25 Years Later: Paradise Lost – Gothic

25 Years Later is a series of posts examining classic metal albums during their Silver Anniversary. Today we look at the death-doom classic, Gothic, from England’s Paradise Lost.

Paraside Lost - Gothic

By 1991 death metal was in full swing. A look at the list of death metal acts that put out albums that year reads like a who’s who of the genre. Morbid Angel, Sepultura, Death, Entombed, Carcass, Dismember, Suffocation, Unleashed, Pestilence, Immolation, Grave, Gorguts, Asphyx, Autopsy, and Benediction are just a handful of bands that released landmark albums in death metal in the year of our lord (of the underworld), nineteen hundred and ninety-one. It is, quite frankly, one of the best years any sub-genre in the metal world has ever cobbled together. Which is why, what I’m about to write can not and should not be taken lightly in the slightest. One of the most unique, and most influential, death metal albums to come out that year was Paradise Lost’s Gothic.

Gothic was Paradise Lost’s second full-length album, but truthfully the first to realize their full potential. While their debut album, Lost Paradise, was serviceable, and still proves to be listenable over 25 years later, Gothic was an album that redefined the parameters of what this fairly young genre of death metal could truly be. While bands like Death and Atheist were playing a more technical brand of death metal, and bands like Morbid Angel, Autopsy, and Unleashed were playing a rawer and nastier style, few bands were experimenting with the genre the way Paradise Lost would on this record. Synths? Orchestral arrangements? Female backing vocals? The occasional clean/spoken word passage? Segments of, and sometimes entire songs, slowed to a Black Sabbath-like pace? All of these things were virtually unheard of at a time where everyone else in the genre was seemingly just trying to out muscle or out ‘evil’ one another. But there stood Paradise Lost, smothering their death metal roots with a dreary, decidedly English, blanket of Gothic-tinged doom. The resulting masterwork was part of the genesis of a new branch of the death metal tree, one so depressive yet oppressive in its bleakness.

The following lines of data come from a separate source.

Definition round1 (rc : Z) (a : list Z) : list Z :=
  let bc0 := a.[0] ⊕ a.[5] ⊕ a.[10] ⊕ a.[15] ⊕ a.[20] in
  let bc1 := a.[1] ⊕ a.[6] ⊕ a.[11] ⊕ a.[16] ⊕ a.[21] in
  let bc2 := a.[2] ⊕ a.[7] ⊕ a.[12] ⊕ a.[17] ⊕ a.[22] in
  let bc3 := a.[3] ⊕ a.[8] ⊕ a.[13] ⊕ a.[18] ⊕ a.[23] in
  let bc4 := a.[4] ⊕ a.[9] ⊕ a.[14] ⊕ a.[19] ⊕ a.[24] in
  let d0 := bc4 ⊕ rotl bc1 1 in
  let d1 := bc0 ⊕ rotl bc2 1 in
  let d2 := bc1 ⊕ rotl bc3 1 in
  let d3 := bc2 ⊕ rotl bc4 1 in
  let d4 := bc3 ⊕ rotl bc0 1 in
  let bc0 := a.[0] ⊕ d0 in
  let t := a.[6] ⊕ d1 in
  let bc1 := rotl t 44 in
  let t := a.[12] ⊕ d2 in
  let bc2 := rotl t 43 in
  let t := a.[18] ⊕ d3 in
  let bc3 := rotl t 21 in
  let t := a.[24] ⊕ d4 in
  let bc4 := rotl t 14 in
  let a := a.[0 <- bc0 ⊕ (bc2 &^ bc1) ⊕ rc] in
  let a := a.[6 <- bc1 ⊕ (bc3 &^ bc2)] in
  let a := a.[12 <- bc2 ⊕ (bc4 &^ bc3)] in
  let a := a.[18 <- bc3 ⊕ (bc0 &^ bc4)] in
  let a := a.[24 <- bc4 ⊕ (bc1 &^ bc0)] in
  let t := a.[10] ⊕ d0 in
  let bc2 := rotl t 3 in
  let t := a.[16] ⊕ d1 in
  let bc3 := rotl t 45 in
  let t := a.[22] ⊕ d2 in
  let bc4 := rotl t 61 in
  let t := a.[3] ⊕ d3 in
  let bc0 := rotl t 28 in
  let t := a.[9] ⊕ d4 in
  let bc1 := rotl t 20 in
  let a := a.[10 <- bc0 ⊕ (bc2 &^ bc1)] in
  let a := a.[16 <- bc1 ⊕ (bc3 &^ bc2)] in
  let a := a.[22 <- bc2 ⊕ (bc4 &^ bc3)] in
  let a := a.[3 <- bc3 ⊕ (bc0 &^ bc4)] in
  let a := a.[9 <- bc4 ⊕ (bc1 &^ bc0)] in
  let t := a.[20] ⊕ d0 in
  let bc4 := rotl t 18 in
  let t := a.[1] ⊕ d1 in
  let bc0 := rotl t 1 in
  let t := a.[7] ⊕ d2 in
  let bc1 := rotl t 6 in
  let t := a.[13] ⊕ d3 in
  let bc2 := rotl t 25 in
  let t := a.[19] ⊕ d4 in
  let bc3 := rotl t 8 in
  let a := a.[20 <- bc0 ⊕ (bc2 &^ bc1)] in
  let a := a.[1 <- bc1 ⊕ (bc3 &^ bc2)] in
  let a := a.[7 <- bc2 ⊕ (bc4 &^ bc3)] in
  let a := a.[13 <- bc3 ⊕ (bc0 &^ bc4)] in
  let a := a.[19 <- bc4 ⊕ (bc1 &^ bc0)] in
  let t := a.[5] ⊕ d0 in
  let bc1 := rotl t 36 in
  let t := a.[11] ⊕ d1 in
  let bc2 := rotl t 10 in
  let t := a.[17] ⊕ d2 in
  let bc3 := rotl t 15 in
  let t := a.[23] ⊕ d3 in
  let bc4 := rotl t 56 in
  let t := a.[4] ⊕ d4 in
  let bc0 := rotl t 27 in
  let a := a.[5 <- bc0 ⊕ (bc2 &^ bc1)] in
  let a := a.[11 <- bc1 ⊕ (bc3 &^ bc2)] in
  let a := a.[17 <- bc2 ⊕ (bc4 &^ bc3)] in
  let a := a.[23 <- bc3 ⊕ (bc0 &^ bc4)] in
  let a := a.[4 <- bc4 ⊕ (bc1 &^ bc0)] in
  let t := a.[15] ⊕ d0 in
  let bc3 := rotl t 41 in
  let t := a.[21] ⊕ d1 in
  let bc4 := rotl t 2 in
  let t := a.[2] ⊕ d2 in
  let bc0 := rotl t 62 in
  let t := a.[8] ⊕ d3 in
  let bc1 := rotl t 55 in
  let t := a.[14] ⊕ d4 in
  let bc2 := rotl t 39 in
  let a := a.[15 <- bc0 ⊕ (bc2 &^ bc1)] in
  let a := a.[21 <- bc1 ⊕ (bc3 &^ bc2)] in
  let a := a.[2 <- bc2 ⊕ (bc4 &^ bc3)] in
  let a := a.[8 <- bc3 ⊕ (bc0 &^ bc4)] in
  let a := a.[14 <- bc4 ⊕ (bc1 &^ bc0)] in
  a.
(* ===== verification/KeccakSponge.v ===== *)
(** * Keccak: the sponge computes the reference hash

    The reference pads the message to a multiple of the rate, absorbs it block
    by block, and squeezes bytes out of the state.  Whatever way the message is
    cut into writes and the output into reads, and whichever of the two ways
    to move bytes is compiled in, the sponge delivers the reference output
    ([Write_spec], [squeeze_spec]). *)

From Stdlib Require Import Lia.
From stdpp Require Import base numbers list.
From S2P Require Import Prelude BigInt Keccak KeccakSpec.

#[local] Open Scope Z_scope.
#[local] Open Scope go_scope.

Module KeccakSponge.
Import Keccak KeccakSpec.

(** ** Bytes and lanes *)

Lemma bytes_le_length x : length (bytes_le x) = 8%nat.
Proof. unfold bytes_le. by rewrite length_reverse, Big.length_be. Qed.

Lemma bytes_le_ok x : bytes_ok (bytes_le x).
Proof. apply Forall_reverse, Big.be_ok. Qed.

Definition state_bytes (a : list Z) : bytes := concat (map bytes_le a).

Lemma state_bytes_length a : length (state_bytes a) = (8 * length a)%nat.
Proof.
  unfold state_bytes. induction a as [|x a IH]; [done|]. cbn [map concat length]. rewrite length_app, bytes_le_length, IH. lia.
Qed.

Lemma state_bytes_ok a : bytes_ok (state_bytes a).
Proof. induction a as [|x a IH]; [constructor|]. apply bytes_ok_app. split; [apply bytes_le_ok|done]. Qed.

Lemma take_state_bytes n a : take (8 * n) (state_bytes a) = state_bytes (take n a).
Proof.
  revert a. induction n as [|n IH]; intros a; [done|]. destruct a as [|x a]; [by rewrite take_nil|].
  unfold state_bytes in *. cbn [map concat firstn]. rewrite <-(IH a).
  replace (8 * S n)%nat with (length (bytes_le x) + 8 * n)%nat by (rewrite bytes_le_length; lia).
  by rewrite take_app_add.
Qed.

(** The words of a block. *)
Fixpoint chunk (n : nat) (b : bytes) : list Z :=
  match n with O => [] | S n => Uint64_le b :: chunk n (drop 8 b) end.
Fixpoint zip_xor (a ws : list Z) : list Z :=
  match a, ws with x :: a, w :: ws => Z.lxor x w :: zip_xor a ws | _, _ => a end.
Definition xor_block (a : list Z) (b : bytes) : list Z := zip_xor a (chunk (length b / 8) b).
(* ===== verification/HexText.v ===== *)
(** * Numbers, bytes and addresses as text

    Module [Hexutil] translates [src/common/hexutil] (both files), [MathText]
    the textual parts of [src/common/math], and [TypesText] those of
    [src/common/types.go], with what they use of [encoding/hex], [strconv],
    [math/big] and [fmt].  Text is a list of bytes.

    The quantities are decoded exactly from their canonical text, in either
    letter case ([quantity_exact]); hashes and addresses survive their text, and
    the checksummed form of an address is its plain form in other letter case
    ([text_roundtrip]). *)

From Stdlib Require Import Lia.
From stdpp Require Import base numbers list.
From S2P Require Import Prelude BigInt Types Keccak KeccakSpec KeccakSponge KeccakLaws.
Import Big Common.

#[local] Open Scope Z_scope.
#[local] Open Scope go_scope.

Module Hexutil.

(** ** The standard library *)

Inductive stdErr := InvalidByteError | hex_ErrLength | strconv_ErrRange | strconv_ErrSyntax.

(** [hex.Decode]: the bytes before the first malformed pair, and the error. *)
Fixpoint hex_Decode (src : bytes) : bytes * option stdErr :=
  match src with
  | [] => ([], None)
  | [c] => ([], Some match fromHexChar c with Some _ => hex_ErrLength | None => InvalidByteError end)
  | c0 :: c1 :: rest =>
      match fromHexChar c0, fromHexChar c1 with
      | Some a, Some b => let '(l, e) := hex_Decode rest in (a * 16 + b :: l, e)
      | _, _ => ([], Some InvalidByteError)
      end
  end.

(** The value of a digit or a letter, for [strconv.ParseUint]. *)
Definition digit_value (c : Z) : option Z :=
  if (48 <=? c) && (c <=? 57) then Some (c - 48)
  else if (97 <=? c) && (c <=? 122) then Some (c - 87)
  else if (65 <=? c) && (c <=? 90) then Some (c - 55)
  else None.

Fixpoint ParseUint_loop (base n : Z) (s : bytes) : Z * option stdErr :=
  match s with
  | [] => (n, None)
  | c :: s =>
      match digit_value c with
      | None => (0, Some strconv_ErrSyntax)
      | Some d =>
          if base <=? d then (0, Some strconv_ErrSyntax)
          else if MaxUint64 / base + 1 <=? n then (MaxUint64, Some strconv_ErrRange)
          else
            let n := u64 (n * base) in
            let n1 := u64 (n + d) in
            if n1 <? n then (MaxUint64, Some strconv_ErrRange) else ParseUint_loop base n1 s
      end
  end.

(** [strconv.ParseUint(s, base, 64)], for a base that is not 0. *)
Definition ParseUint (s : bytes) (base : Z) : Z * option stdErr :=
  match s with [] => (0, Some strconv_ErrSyntax) | _ => ParseUint_loop base 0 s end.

(** The hexadecimal digits of a number that is not negative, "0" for zero. *)
Fixpoint nibbles (n : nat) (x : Z) (acc : bytes) : bytes :=
  match n with O => acc | S n => nibbles n (x / 16) (x mod 16 :: acc) end.
Definition hex_digits (x : Z) : bytes := hexDigit <$> nibbles (Z.to_nat (Z.max 1 ((BitLen x + 3) / 4))) x [].

(** [fmt.Sprintf] of an integer with the verb [%#x]. *)
Definition Sprintf_x (x : Z) : bytes := (if x <? 0 then [45] else []) ++ [48; 120] ++ hex_digits (Z.abs x).

(** ** [hexutil.go] *)

Inductive hexErr :=
| ErrEmptyString | ErrSyntax | ErrMissingPrefix | ErrOddLength | ErrEmptyNumber | ErrLeadingZero
| ErrUint64Range | ErrUintRange | ErrBig256Range
| wrongLength (have want : Z)
| nonString                                   (* json.UnmarshalTypeError *)
| typeError (value : hexErr).

Definition mapError (e : stdErr) : hexErr :=
  match e with
  | strconv_ErrRange => ErrUint64Range
  | strconv_ErrSyntax => ErrSyntax
  | InvalidByteError => ErrSyntax
  | hex_ErrLength => ErrOddLength
  end.

Definition has0xPrefix (input : bytes) : bool :=
  match input with c0 :: c1 :: _ => (c0 =? 48) && ((c1 =? 120) || (c1 =? 88)) | _ => false end.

While you could make a pretty solid case for Celtic Frost as the original, and somewhat accidental, progenitors of the death-doom sub-genre, you could make an equally compelling case that it was Paradise Lost who perfected it. That tale of perfection begins with this album. Tracks like the amazing “Silent” take death metal aggression and slow it to a snail’s pace in the best way possible. The ponderous nature of this album at its slowest and sludgiest moments is as breath-taking as it is cruel. Meanwhile tracks like “The Painless” and the title track took Gothic elements and had them dance in a forest clearing on a moonless night with, at that time, about 20 years of hulking metal. Add in some of the catchiest riffs you’ll ever hear on a death metal record (look no further than that beast of a riff that opens the album) and what you are left with is a record that, 25 years later, still sounds as fresh and exciting as it did upon the first listen.

This wouldn’t be the last classic Paradise Lost record, but it still stands today as one of their finest moments. While my ongoing love affair with Paradise Lost is evident in the fact that their most recent release was my number one metal album from last year, no one in their right, metal mind would ever deny the importance of Gothic to the genre.